Summary
Background
A validated tool for the dynamic severity assessment of hidradenitis suppurativa/acne inversa (HS) is lacking.
Objectives
To develop and validate a novel dynamic scoring system to ...assess the severity of HS.
Methods
A Delphi voting procedure was conducted among the members of the European Hidradenitis Suppurativa Foundation (EHSF) to achieve consensus towards an initial HS Severity Score System (HS4). Strengths and weaknesses of HS4 were examined by a multicentre prospective study. Multivariate logistic regression, discriminant analysis and receiver operating characteristic curves, as well as examination for correlation (Spearman's rho) and agreement (Cohen's kappa) with existing scores, were engaged to recognize the variables for a new International HS4 (IHS4) that was established by a second Delphi round.
Results
Consensus HS4 was based on number of skin lesions, number of skin areas involved and Dermatology Life Quality Index (DLQI), and was evaluated by a sample of 236 patients from 11 centres. Subsequently, a multivariate regression model calculated adjusted odds ratios for several clinical signs. Nodules, abscesses and draining tunnels resulted as the scoring variables. Three candidate scores were presented to the second Delphi round. The resulting IHS4 score is arrived at by the number of nodules (multiplied by 1) plus the number of abscesses (multiplied by 2) plus the number of draining tunnels (multiplied by 4). A total score of 3 or less signifies mild, 4–10 signifies moderate and 11 or higher signifies severe disease. Cohen's kappa was fair (κ = 0·32) compared with Hurley classification, and moderate (κ = 0·49) compared with Expert Opinion. Correlation was good (ρ > 0·6) with Hurley classification, Expert Opinion, Physician's Global Assessment and Modified Sartorius score, and moderate for DLQI (ρ = 0·36).
Conclusions
The novel IHS4 is a validated tool to dynamically assess HS severity and can be used both in real‐life and the clinical trials setting.

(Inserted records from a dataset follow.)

(** *** The invariant of the running total *)

Lemma add_county_keeps_invariant (b : CountyBulletinModel)
      (self : FullReportModel) :
  keys_unique self -> total_is_sum self ->
  keys_unique (add_new_bulletin (County b) self)
  /\ total_is_sum (add_new_bulletin (County b) self).
Proof.
  unfold keys_unique, total_is_sum, contributed, county_bulletins.
  intros U [Hc Hd].
  destruct (dict_get (hash b) (_county_bulletins self)) as [e|] eqn:G.
  - destruct (add_county_existing b self G) as [w ->]. simpl.
    destruct (@dict_remove_nodup _ (_county_bulletins self) (hash b) U)
      as [U' G'].
    rewrite (dict_set_absent _ _ _ G').
    split; [now apply dict_append_nodup|].
    unfold dict_values. rewrite !map_app, !sum_counts_app. simpl.
    pose proof (sum_counts_remove confirmed_cases _ _ G) as Sc.
    pose proof (sum_counts_remove deaths _ _ G) as Sd.
    unfold dict_values in Sc, Sd, Hc, Hd.
    destruct (count_increase_total (completest e b)
                (decrease_total e (_auto_calculated_total self)))
      as [-> ->].
    destruct (count_decrease_total e (_auto_calculated_total self))
      as [-> ->].
    lia.
  - rewrite (add_county_new b self G). simpl.
    split; [now apply dict_append_nodup|].
    unfold dict_values. rewrite !map_app, !sum_counts_app. simpl.
    destruct (count_increase_total b (_auto_calculated_total self))
      as [-> ->].
    unfold dict_values in Hc, Hd. lia.
Qed.

Lemma add_imported_keeps_invariant (b : ImportedUndefinedBulletinModel)
      (self : FullReportModel) :
  is_empty (undefined_or_imported_cases_bulletin self) = true ->
  keys_unique self -> total_is_sum self ->
  keys_unique (add_new_bulletin (ImportedUndefined b) self)
  /\ total_is_sum (add_new_bulletin (ImportedUndefined b) self).
Proof.
  unfold keys_unique, total_is_sum, contributed, county_bulletins,
    is_empty, has_confirmed_cases, has_deaths.
  intros E U [Hc Hd]. simpl. split; [exact U|].
  destruct (count_increase_total b (_auto_calculated_total self))
    as [-> ->].
  destruct (confirmed_cases (undefined_or_imported_cases_bulletin self));
    [discriminate|].
  destruct (deaths (undefined_or_imported_cases_bulletin self));
    [discriminate|].
  simpl in Hc, Hd. lia.
Qed.

Lemma add_other_keeps_report (bulletin : Bulletin) (self : FullReportModel) :
  (forall b, bulletin <> County b) ->
  (forall b, bulletin <> ImportedUndefined b) ->
  _county_bulletins (add_new_bulletin bulletin self) = _county_bulletins self
  /\ _auto_calculated_total (add_new_bulletin bulletin self)
     = _auto_calculated_total self
  /\ undefined_or_imported_cases_bulletin (add_new_bulletin bulletin self)
     = undefined_or_imported_cases_bulletin self.
Proof.
  intros H1 H2. destruct bulletin as [b|b|b|]; simpl.
  - now destruct (H1 b).
  - now destruct (H2 b).
  - destruct (negb (is_empty b)); repeat split.
  - repeat split.
Qed.

Lemma add_county_undefined (b : CountyBulletinModel) (self : FullReportModel) :
  undefined_or_imported_cases_bulletin (add_new_bulletin (County b) self)
  = undefined_or_imported_cases_bulletin self.
Proof.
  destruct (dict_get (hash b) (_county_bulletins self)) as [e|] eqn:G.
  - destruct (add_county_existing b self G) as [w ->]. reflexivity.
  - rewrite (add_county_new b self G). reflexivity.
Qed.

Lemma ingest_cons (b : Bulletin) (bs : list Bulletin) (self : FullReportModel) :
  ingest (b :: bs) self = ingest bs (add_new_bulletin b self).
Proof. reflexivity. Qed.

(** Without an undefined/imported bulletin in the sequence the invariant
    is kept, and so is the stored undefined/imported bulletin. *)
Lemma ingest_no_imported (bs : list Bulletin) (self : FullReportModel) :
  imported_count bs = 0%nat ->
  keys_unique self -> total_is_sum self ->
  keys_unique (ingest bs self) /\ total_is_sum (ingest bs self)
  /\ undefined_or_imported_cases_bulletin (ingest bs self)
     = undefined_or_imported_cases_bulletin self.
Proof.
  revert self. induction bs as [|b bs IH]; intros self N U T.
  - simpl. auto.
  - rewrite ingest_cons. destruct b as [c|i|t|].
    + destruct (add_county_keeps_invariant c U T) as [U' T'].
      destruct (IH _ N U' T') as (A & B & C).
      rewrite C, add_county_undefined. auto.
    + discriminate N.
    + assert (K : forall r, keys_unique (add_new_bulletin (StateTotal t) r)
                            = keys_unique r
                            /\ total_is_sum (add_new_bulletin (StateTotal t) r)
                               = total_is_sum r
                            /\ undefined_or_imported_cases_bulletin
                                 (add_new_bulletin (StateTotal t) r)
                               = undefined_or_imported_cases_bulletin r).
      { intros r. simpl. destruct (negb (is_empty t)); repeat split. }
      destruct (K self) as (K1 & K2 & K3).
      rewrite <- K1 in U. rewrite <- K2 in T.
      destruct (IH _ N U T) as (A & B & C).
      rewrite C, K3. auto.
    + apply (IH self N U T).
Qed.

(** The invariant is kept by every sequence that holds at most one
    undefined/imported bulletin, when the stored one is still empty. *)
Lemma ingest_one_imported (bs : list Bulletin) (self : FullReportModel) :
  (imported_count bs <= 1)%nat ->
  is_empty (undefined_or_imported_cases_bulletin self) = true ->
  keys_unique self -> total_is_sum self ->
  keys_unique (ingest bs self) /\ total_is_sum (ingest bs self).
Proof.
  revert self. induction bs as [|b bs IH]; intros self N E U T.
  - simpl. auto.
  - rewrite ingest_cons. destruct b as [c|i|t|].
    + destruct (add_county_keeps_invariant c U T) as [U' T'].
      apply IH; auto. now rewrite add_county_undefined.
    + destruct (add_imported_keeps_invariant i E U T) as [U' T'].
      assert (N0 : imported_count bs = 0%nat).
      { unfold imported_count in *. simpl in N. lia. }
      destruct (ingest_no_imported bs N0 U' T') as (A & B & _). auto.
    + apply IH; auto; simpl; destruct (negb (is_empty t)); auto.
    + apply IH; auto.
Qed.

Lemma init_invariant (d p : Date) (s : State)
      (qualities : list ReportQuality.t) (r : FullReportModel) :
  init d p s qualities = inr r ->
  keys_unique r /\ total_is_sum r
  /\ is_empty (undefined_or_imported_cases_bulletin r) = true
  /\ _county_bulletins r = [] /\ _warnings r = []
  /\ _auto_calculated_total r = new_bulletin d s "Soma automática"
  /\ _expected_qualities r = qualities.
Proof.
  unfold init. destruct (py_not qualities); [discriminate|].
  intros H. inversion H. subst r. clear H.
  unfold keys_unique, total_is_sum, contributed. simpl.
  repeat split. constructor.
Qed.

(** From a new report, every sequence of calls that holds at most one
    undefined/imported bulletin leaves the total equal to the sum. *)
Lemma ingest_from_init_total_is_sum (d p : Date) (s : State)
      (qualities : list ReportQuality.t) (r : FullReportModel)
      (bs : list Bulletin) :
  init d p s qualities = inr r ->
  (imported_count bs <= 1)%nat ->
  total_is_sum (ingest bs r).
Proof.
  intros I N. destruct (init_invariant _ _ _ _ I) as (U & T & E & _).
  now apply ingest_one_imported.
Qed.

(** C1 (violated by the code): on a new report, two calls with an
    undefined/imported bulletin of one confirmed case each leave an
    auto-calculated total of two confirmed cases, while the bulletins the
    report holds (no county bulletin and the second undefined/imported one)
    add up to one. *)
Theorem second_imported_bulletin_is_counted_twice
        (d p : Date) (s : State) (q : ReportQuality.t)
        (qs : list ReportQuality.t) :
  let bulletin := mkBulletin d s (sources_of "fonte") (Some 1) None in
  exists r,
    init d p s (q :: qs) = inr r
    /\ let after :=
         ingest [ImportedUndefined bulletin; ImportedUndefined bulletin] r in
       confirmed_cases (_auto_calculated_total after) = Some 2
       /\ county_bulletins after = []
       /\ undefined_or_imported_cases_bulletin after = bulletin
       /\ contributed confirmed_cases after = 1
       /\ (total_is_sum after -> False).
Proof.
  intros bulletin. eexists. split; [reflexivity|].
  simpl. repeat split.
  unfold total_is_sum, contributed. simpl. intros [H _]. discriminate H.
Qed.

Lemma compare_fst (e n : CountyBulletinModel) (self : FullReportModel) :
  fst (_compare_county_bulletins_and_return_the_completest e n self)
  = completest e n.
Proof. destruct (compare_result e n self) as [w ->]. reflexivity. Qed.

(** The bulletin returned keeps every count the existing one has. *)
Lemma completest_keeps_counts (e n : CountyBulletinModel) :
  (confirmed_cases (completest e n) = None -> confirmed_cases e = None)
  /\ (deaths (completest e n) = None -> deaths e = None).
Proof.
  unfold completest, is_complete, has_confirmed_cases, has_deaths.
  destruct (county_eq e n); [auto|].
  destruct (confirmed_cases e) as [ce|] eqn:Ce,
    (deaths e) as [de|] eqn:De; simpl; auto;
    destruct (confirmed_cases n) as [cn|] eqn:Cn,
      (deaths n) as [dn|] eqn:Dn; simpl;
    rewrite ?Ce, ?De, ?Cn, ?Dn; split; intros H; auto; discriminate.
Qed.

What's already known about this topic?
The modified Sartorius score, Hurley classification and Physician's Global Assessment have been used to assess severity of hidradenitis suppurativa.
However, these are often either difficult to use in daily clinical practice or static and generally poorly validated.
What does this study add?
The proposed score is a systematically constructed, validated and simple tool to assess disease severity, and can be adapted both to clinical research and daily practice.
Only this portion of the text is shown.